ACTIVITY —
How do the lines below between the ones holding "both are false on NaN. *)" and "(** * ring/measurements.py: segmentation", inclusive, read? Give them again exactly, with no other lines.

···

(** The states of the two runs: same indices and flag, and the recorded
    drop of one is the reading of the other's, which is a working value. *)
Definition Ridx (a : QState A) (b : QState B) : Prop :=
  bestBuyIndex b = bestBuyIndex a /\ bestSellIndex b = bestSellIndex a /\
  isOptimalFound b = isOptimalFound a /\
  nextTradeStartIndex b = nextTradeStartIndex a.

Definition Rq (a : QState A) (b : QState B) : Prop :=
  Ridx a b /\ minPriceDrop b = val (minPriceDrop a) /\
  In (minPriceDrop a) (working p).

Lemma inner_body_sim cur fut sa sb :
  Rq sa sb ->
  option_rel Rq (inner_body p cur fut sa) (inner_body (map val p) cur fut sb).
Proof.
  intros ((Eb & Es & Eo & En) & Ed & Hin).
  destruct Hfaithful as (_ & Hsub & Hord).
  unfold inner_body. rewrite !get_map_val, Eb, Es.
  destruct (get p fut) as [pf|] eqn:Ef; cbn [option_map bind option_rel]; [|exact I].
  destruct (get p cur) as [pc|] eqn:Ec; cbn [option_map bind option_rel]; [|exact I].
  destruct (get p (bestSellIndex sa)) as [ps|] eqn:Eps;
    cbn [option_map bind option_rel]; [|exact I].
  destruct (get p (bestBuyIndex sa)) as [pb|] eqn:Epb;
    cbn [option_map bind option_rel]; [|exact I].
  apply get_In in Ef, Ec, Eps, Epb.
  rewrite <- !Hsub by assumption.
  pose proof (working_diff p pf pc Ef Ec) as Hpot.
  pose proof (working_diff p ps pb Eps Epb) as Hbase.
  destruct (Hord _ _ Hpot Hbase) as [_ Hgt].
  destruct (Hord _ _ Hpot Hin) as [Hlt _].
  destruct sa as [ab as_ acp amd ao an], sb as [bb bs bcp bmd bo bn].
  unfold Rq, Ridx in *. qsimpl. subst. rewrite <- Hgt.
  destruct (num_gt (num_sub pf pc) (num_sub ps pb)); qsimpl; rewrite <- Hlt;
    destruct (num_lt (num_sub pf pc) amd); qsimpl; repeat split; assumption.
Qed.
(** * The match session engine of the 3D Battleship server (server.js)

    A shallow embedding of the room registry, the ship placement
    validator, the attack resolver and the disconnect handling, and the
    properties of the specification that concern them. *)

From Stdlib Require Import ZArith String List Lia.
From stdpp Require Import base option list gmap strings sorting pretty.

Open Scope string_scope.
Open Scope Z_scope.

(** ** JavaScript numbers

    The handlers compare, index and print client numbers.  A finite number
    that is an integer is [JInt] (the two zeros behave alike in every
    operation used here and are identified); a finite number that is not an
    integer is a dyadic fraction with an odd numerator, [JFrac k e] standing
    for (2k+1)/2^e, so that equal numbers are equal terms. *)

Inductive jsnum :=
| JInt (n : Z)
| JFrac (k : Z) (e : positive)
| JNaN
| JInf (negative : bool).

Global Instance jsnum_eq_dec : EqDecision jsnum.
Proof. solve_decision. Defined.

Global Instance jsnum_countable : Countable jsnum.
Proof.
  refine (inj_countable'
    (λ n, match n with
          | JInt n => inl (inl n)
          | JFrac k e => inl (inr (k, e))
          | JNaN => inr None
          | JInf b => inr (Some b)
          end)
    (λ s, match s with
          | inl (inl n) => JInt n
          | inl (inr (k, e)) => JFrac k e
          | inr None => JNaN
          | inr (Some b) => JInf b
          end) _).
  by intros [].
Defined.

(** [x < c] and [x >= c] of JavaScript for an integer constant [c]:
    both are false on NaN. *)
Definition js_lt (x : jsnum) (c : Z) : bool :=
  match x with
  | JInt n => n <? c
  | JFrac k e => 2 * k + 1 <? c * Z.pow_pos 2 e
  | JNaN => false
  | JInf negative => negative
  end.

Definition js_ge (x : jsnum) (c : Z) : bool :=
  match x with
  | JInt n => c <=? n
  | JFrac k e => c * Z.pow_pos 2 e <=? 2 * k + 1
  | JNaN => false
  | JInf negative => negb negative
  end.

Definition Number_isInteger (x : jsnum) : bool :=
  match x with JInt _ => true | _ => false end.

(** The mathematical value of a number that passed [Number_isInteger]. *)
Definition int_value (x : jsnum) : Z :=
  match x with JInt n => n | _ => 0 end.

(** ** Constants *)

Definition BOARD_SIZE : Z := 5.

Definition SHIPS : list (string * nat) :=
  [ ("Carrier", 5%nat); ("Battleship", 4%nat); ("Cruiser", 3%nat);
    ("Submarine", 3%nat); ("Destroyer", 2%nat) ].

Definition MAX_CHAT_MESSAGES : nat := 200.

(** ** Data model *)

(** A coordinate object as the client sends it.  [placeShips] reads each
    axis through [Number(cell?.x)], and the fields below hold that number
    (NaN for a missing cell or axis); [attack] uses the axes of a numeric
    target as they are. *)
Record coords := Coords { px : jsnum; py : jsnum; pz : jsnum }.

(** A normalized cell [{x, y, z}] stored by the validator. *)
Record cell := Cell { cx : Z; cy : Z; cz : Z }.

Global Instance cell_eq_dec : EqDecision cell.
Proof. solve_decision. Defined.

(** The key [`${x}:${y}:${z}`] of the hit, miss and occupancy sets.  Number
    to string conversion is injective on [jsnum] and never yields a colon,
    so the key is represented by the triple it prints. *)
Abbreviation key := (jsnum * jsnum * jsnum)%type.

Definition coordKey (x y z : jsnum) : key := (x, y, z).

Definition cellKey (c : cell) : key :=
  coordKey (JInt (cx c)) (JInt (cy c)) (JInt (cz c)).

Record ship := Ship { name : string; cells : list cell }.

(** An element of the submitted [ships] array: either it fails the shape
    test ([!ship || typeof ship.name !== 'string' ||
    !Array.isArray(ship.cells)]) or it has a name and an array of cells. *)
Inductive ship_payload :=
| Malformed
| Placement (pname : string) (pcells : list coords).

Abbreviation grid := (list (list (list (option string)))).
(** * ring/measurements.py: segmentation and validation pipeline

    A shallow embedding of [measurements.py]: the nuclei segmenter
    ([nuclei_segmentation]), the contour extractor ([nuclei_features]), the
    centrosome detector ([centrosomes]), the cell boundary segmenter
    ([cell_boundary]) and the geometric validator ([get_nuclei_features]).

    Also embedded: the engineering notation [eng_string] and, from
    [ring/gui/_ring_label.py], the helpers [distance] and [is_between].

    Conventions.
    - numpy floats are idealised as rationals ([Q]); numeric statements are
      up to [==] on [Q], i.e. exact arithmetic.  The floating-point steps
      of [eng_string] (logarithm, power, division) are parameters, and the
      square root of [distance] is the one of the real numbers.
    - a 2-D numpy array is a shape and an indexing function ([ndarray]);
      where the dtype of an array matters, the cast into it is a
      parameter.
    - Python exceptions are the [Raise] case of [result].
    - routines of scikit-image, OpenCV, scipy and shapely whose internals
      do not matter to the code are parameters of the function that calls
      them; those whose documented behaviour matters are modelled.
    - [logger.info] calls are not modelled. *)

From Stdlib Require Import String List Bool Arith ZArith QArith Qabs Lia Lqa.
From Stdlib Require Import Reals Lra.
From Stdlib Require Import Qpower DecimalString.
From Stdlib Require Import Setoid Morphisms Permutation Sorted.
Import ListNotations.

Set Implicit Arguments.
Local Open Scope nat_scope.

(* ================================================================= *)
(** * Part I: the model *)

(* ----------------------------------------------------------------- *)
(** ** Python results *)

(** The exceptions that appear below.  [InvalidInputError] is named by
    the documentation of the pipeline; no statement of
    [measurements.py] raises it. *)
Inductive exn : Type :=
| ValueError
| IndexError
| TypeError
| ZeroDivisionError
| UnboundLocalError
| InvalidInputError.

Inductive result (A : Type) : Type :=
| Return (a : A)
| Raise (e : exn).

Arguments Return {A} a.
Arguments Raise {A} e.

Definition bind {A B : Type} (m : result A) (k : A -> result B) : result B :=
  match m with
  | Return a => k a
  | Raise e => Raise e
  end.

Notation "x <- m ;; k" := (bind m (fun x => k))
  (at level 61, m at next level, right associativity).

(* ----------------------------------------------------------------- *)
(** ** 2-D arrays *)

Record ndarray (A : Type) : Type := mk_ndarray {
  nrows : nat;
  ncols : nat;
  item : nat -> nat -> A
}.

Definition shape {A} (a : ndarray A) : nat * nat := (nrows a, ncols a).

(** Index pairs in C (row-major) order. *)
Definition indices {A} (a : ndarray A) : list (nat * nat) :=
  list_prod (seq 0 (nrows a)) (seq 0 (ncols a)).

Definition ravel {A} (a : ndarray A) : list A :=
  map (fun rc => item a (fst rc) (snd rc)) (indices a).

Definition amap {A B} (f : A -> B) (a : ndarray A) : ndarray B :=
  mk_ndarray (nrows a) (ncols a) (fun r c => f (item a r c)).

Definition aimap {A B} (f : nat -> nat -> A -> B) (a : ndarray A) : ndarray B :=
  mk_ndarray (nrows a) (ncols a) (fun r c => f r c (item a r c)).

Definition azip {A B C} (f : A -> B -> C) (a : ndarray A) (b : ndarray B)
  : ndarray C :=
  mk_ndarray (nrows a) (ncols a) (fun r c => f (item a r c) (item b r c)).

Definition full_like {A B} (a : ndarray A) (v : B) : ndarray B :=
  mk_ndarray (nrows a) (ncols a) (fun _ _ => v).

(** [a[r, c] = v] *)
Definition aset {A} (a : ndarray A) (r c : nat) (v : A) : ndarray A :=
  mk_ndarray (nrows a) (ncols a)
    (fun r' c' => if (r' =? r) && (c' =? c) then v else item a r' c').

(** An array literal, given by its rows. *)
Definition of_rows {A} (d : A) (rows : list (list A)) : ndarray A :=
  mk_ndarray (length rows) (length (hd [] rows))
    (fun r c => nth c (nth r rows []) d).

Definition image := ndarray Z.
Definition mask := ndarray bool.
Definition label_image := ndarray nat.

(** The pixels of an array that lie on its border: first or last row,
    first or last column. *)
Definition on_border {A} (a : ndarray A) (r c : nat) : bool :=
  (r =? 0) || (S r =? nrows a) || (c =? 0) || (S c =? ncols a).

(* ----------------------------------------------------------------- *)
(** ** Geometry (shapely) *)

(** [x < y] on floats. *)
Definition Qlt_bool (x y : Q) : bool := negb (Qle_bool y x).

Definition coord : Type := (Q * Q)%type.

(** A centrosome as [centrosomes] reports it: a row [(x, y, radius)]. *)
Definition blob : Type := (Q * Q * Q)%type.

Inductive geometry : Type :=
| Polygon (shell : list coord)
| Point (x y z : Q).

(** [Point(cen)] for a three-element row. *)
Definition Point_of (cen : blob) : geometry :=
  let '(x, y, z) := cen in Point x y z.

(** The records [{'id': ..., 'boundary': ...}] that [nuclei_features] and
    [cell_boundary] build. *)
Record boundary_record : Type := mk_boundary_record {
  id : Z;
  boundary : list coord
}.

(** *** Containment for convex shells

    shapely's [contains] is a parameter of the validator.  For the
    concrete frames, squares and points of the examples it is
    instantiated by the predicate below, which decides containment in a
    convex shell by the sign of the cross product along each edge: a
    polygon is contained when all its vertices are inside or on the
    shell, a point when it is strictly inside (a point on the boundary
    is not contained). *)
Module Convex.

Definition cross (o a b : coord) : Q :=
  ((fst a - fst o) * (snd b - snd o) - (snd a - snd o) * (fst b - fst o))%Q.

Definition coord_eqb (a b : coord) : bool :=
  Qeq_bool (fst a) (fst b) && Qeq_bool (snd a) (snd b).

(** The edges of a ring, closing it; zero-length edges are skipped. *)
Definition ring_edges (shell : list coord) : list (coord * coord) :=
  match shell with
  | [] => []
  | v :: rest =>
      filter (fun e => negb (coord_eqb (fst e) (snd e)))
             (combine shell (rest ++ [v]))
  end.

Definition sides (shell : list coord) (p : coord) : list Q :=
  map (fun e => cross (fst e) (snd e) p) (ring_edges shell).

Definition covers (shell : list coord) (p : coord) : bool :=
  let s := sides shell p in
  (3 <=? length s) &&
  (forallb (fun x => Qle_bool 0 x) s || forallb (fun x => Qle_bool x 0) s).

Definition strictly_inside (shell : list coord) (p : coord) : bool :=
  let s := sides shell p in
  (3 <=? length s) &&
  (forallb (fun x => Qlt_bool 0 x) s || forallb (fun x => Qlt_bool x 0) s).
(** Whether a computation came back without raising. *)
Definition returned {A} (r : Outcome A * World) : bool :=
  match fst r with Return _ => true | Raise _ => false end.

(** * Properties *)

(** Membership in a list that is written out. *)
Ltac in_list := simpl; now repeat constructor.
Ltac not_in_list :=
  simpl; rewrite ?not_elem_of_cons; repeat split; try discriminate;
  apply not_elem_of_nil.

(** ** Test vectors for [sha1] and [dirname] *)

Example sha1_abc : sha1 "abc" = "a9993e364706816aba3e25717850c26c9cd0d89d".
Proof. vm_compute. reflexivity. Qed.

Example sha1_empty : sha1 "" = "da39a3ee5e6b4b0d3255bfef95601890afd80709".
Proof. vm_compute. reflexivity. Qed.

Example sha1_two_blocks :
  sha1 "abcdbcdecdefdefgefghfghighijhijkijkljklmklmnlmnomnopnopq"
  = "84983e441c3bd26ebaae4aa1f95129e5e54670f1".
Proof. vm_compute. reflexivity. Qed.

Example demo_src_file : mermaid_src Demo.script Demo.code = Demo.src_file.
Proof. vm_compute. reflexivity. Qed.

Example demo_dst_img : mermaid_dst Demo.script Demo.code = Demo.dst_img.
Proof. vm_compute. reflexivity. Qed.

Example demo_image :
  mermaid_para Demo.script Demo.code (mkAttr "fig1" ["mermaid"] [("caption", "Flow")])
  = Demo.image.
Proof. vm_compute. reflexivity. Qed.

Example dirname_ex1 : dirname "md/pandoc.py" = "md". Proof. reflexivity. Qed.
Example dirname_ex2 : dirname "pandoc.py" = "". Proof. reflexivity. Qed.
Example dirname_ex3 : dirname "/pandoc.py" = "/". Proof. reflexivity. Qed.
Example dirname_ex4 : dirname "/repo//md/pandoc.py" = "/repo//md". Proof. reflexivity. Qed.

(** ** Dictionaries and strings *)

Lemma dict_lookup_set_eq k v d : dict_lookup k (dict_set k v d) = Some v.
Proof.
  induction d as [|[k' v'] d IH]; simpl.
  - now rewrite String.eqb_refl.
  - destruct (String.eqb k k') eqn:E; simpl; rewrite ?String.eqb_refl, ?E; auto.
Qed.

Lemma dict_lookup_set_ne k k' v d :
  k <> k' -> dict_lookup k' (dict_set k v d) = dict_lookup k' d.
Proof.
  intros Hne. induction d as [|[k0 v0] d IH]; simpl.
  - destruct (String.eqb k' k) eqn:E; auto.
    apply String.eqb_eq in E. congruence.
  - destruct (String.eqb k k0) eqn:E; simpl.
    + apply String.eqb_eq in E. subst k0.
      destruct (String.eqb k' k) eqn:E'; auto.
      apply String.eqb_eq in E'. congruence.
    + now rewrite IH.
Qed.

Lemma length_append (s t : string) :
  String.length (s ++ t) = String.length s + String.length t.
Proof. induction s as [|c s IH]; simpl; auto. Qed.

Lemma append_assoc (s t u : string) : ((s ++ t) ++ u = s ++ t ++ u)%string.
Proof.
  induction s as [|c s IH]; [reflexivity|].
  change (String c ((s ++ t) ++ u) = String c (s ++ t ++ u))%string.
  now rewrite IH.
Qed.

Lemma substring_skip p n x :
  substring (String.length p) n (p ++ x) = substring 0 n x.
Proof. induction p as [|c p IH]; simpl; auto. Qed.

Lemma substring_prefix t s : substring 0 (String.length t) (t ++ s) = t.
Proof.
  induction t as [|c t IH]; simpl.
  - now destruct s.
  - now rewrite IH.
Qed.

(** ** [h1hr] *)

(** C5: a level-1 Header comes back with its 'style' attribute set to
    'border-bottom:1px solid #cccccc' (the rest of the node as it was); a
    Header of another level, and a node that is no Header, give [None]. *)
Theorem h1hr_spec (elem : Element) (doc : Doc) :
  (forall content attr,
      elem = Blk (Header content 1 attr) ->
      exists attr',
        h1hr elem doc = Some (Blk (Header content 1 attr'))
        /\ dict_lookup "style" (attributes attr') = Some "border-bottom:1px solid #cccccc"
        /\ (forall k, k <> "style" ->
                      dict_lookup k (attributes attr') = dict_lookup k (attributes attr))
        /\ identifier attr' = identifier attr
        /\ classes attr' = classes attr)
  /\ (forall content level attr,
         elem = Blk (Header content level attr) -> level <> 1%Z -> h1hr elem doc = None)
  /\ (is_Header elem = false -> h1hr elem doc = None).
Proof.
  repeat split.
  - intros content attr ->. eexists. split; [reflexivity|]. cbn.
    split; [apply dict_lookup_set_eq|].
    split; [|split; reflexivity].
    intros k Hk. apply dict_lookup_set_ne. congruence.
  - intros content level attr -> Hl. cbn.
    destruct (Z.eqb_spec level 1); [contradiction|reflexivity].
  - destruct elem as [[]| | |]; cbn; try reflexivity. discriminate.
Qed.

···

SOLUTION FOR THIS EXERCISE —
    both are false on NaN. *)
Definition js_lt (x : jsnum) (c : Z) : bool :=
  match x with
  | JInt n => n <? c
  | JFrac k e => 2 * k + 1 <? c * Z.pow_pos 2 e
  | JNaN => false
  | JInf negative => negative
  end.

Definition js_ge (x : jsnum) (c : Z) : bool :=
  match x with
  | JInt n => c <=? n
  | JFrac k e => c * Z.pow_pos 2 e <=? 2 * k + 1
  | JNaN => false
  | JInf negative => negb negative
  end.

Definition Number_isInteger (x : jsnum) : bool :=
  match x with JInt _ => true | _ => false end.

(** The mathematical value of a number that passed [Number_isInteger]. *)
Definition int_value (x : jsnum) : Z :=
  match x with JInt n => n | _ => 0 end.

(** ** Constants *)

Definition BOARD_SIZE : Z := 5.

Definition SHIPS : list (string * nat) :=
  [ ("Carrier", 5%nat); ("Battleship", 4%nat); ("Cruiser", 3%nat);
    ("Submarine", 3%nat); ("Destroyer", 2%nat) ].

Definition MAX_CHAT_MESSAGES : nat := 200.

(** ** Data model *)

(** A coordinate object as the client sends it.  [placeShips] reads each
    axis through [Number(cell?.x)], and the fields below hold that number
    (NaN for a missing cell or axis); [attack] uses the axes of a numeric
    target as they are. *)
Record coords := Coords { px : jsnum; py : jsnum; pz : jsnum }.

(** A normalized cell [{x, y, z}] stored by the validator. *)
Record cell := Cell { cx : Z; cy : Z; cz : Z }.

Global Instance cell_eq_dec : EqDecision cell.
Proof. solve_decision. Defined.

(** The key [`${x}:${y}:${z}`] of the hit, miss and occupancy sets.  Number
    to string conversion is injective on [jsnum] and never yields a colon,
    so the key is represented by the triple it prints. *)
Abbreviation key := (jsnum * jsnum * jsnum)%type.

Definition coordKey (x y z : jsnum) : key := (x, y, z).

Definition cellKey (c : cell) : key :=
  coordKey (JInt (cx c)) (JInt (cy c)) (JInt (cz c)).

Record ship := Ship { name : string; cells : list cell }.

(** An element of the submitted [ships] array: either it fails the shape
    test ([!ship || typeof ship.name !== 'string' ||
    !Array.isArray(ship.cells)]) or it has a name and an array of cells. *)
Inductive ship_payload :=
| Malformed
| Placement (pname : string) (pcells : list coords).

Abbreviation grid := (list (list (list (option string)))).
(** * ring/measurements.py: segmentation and validation pipeline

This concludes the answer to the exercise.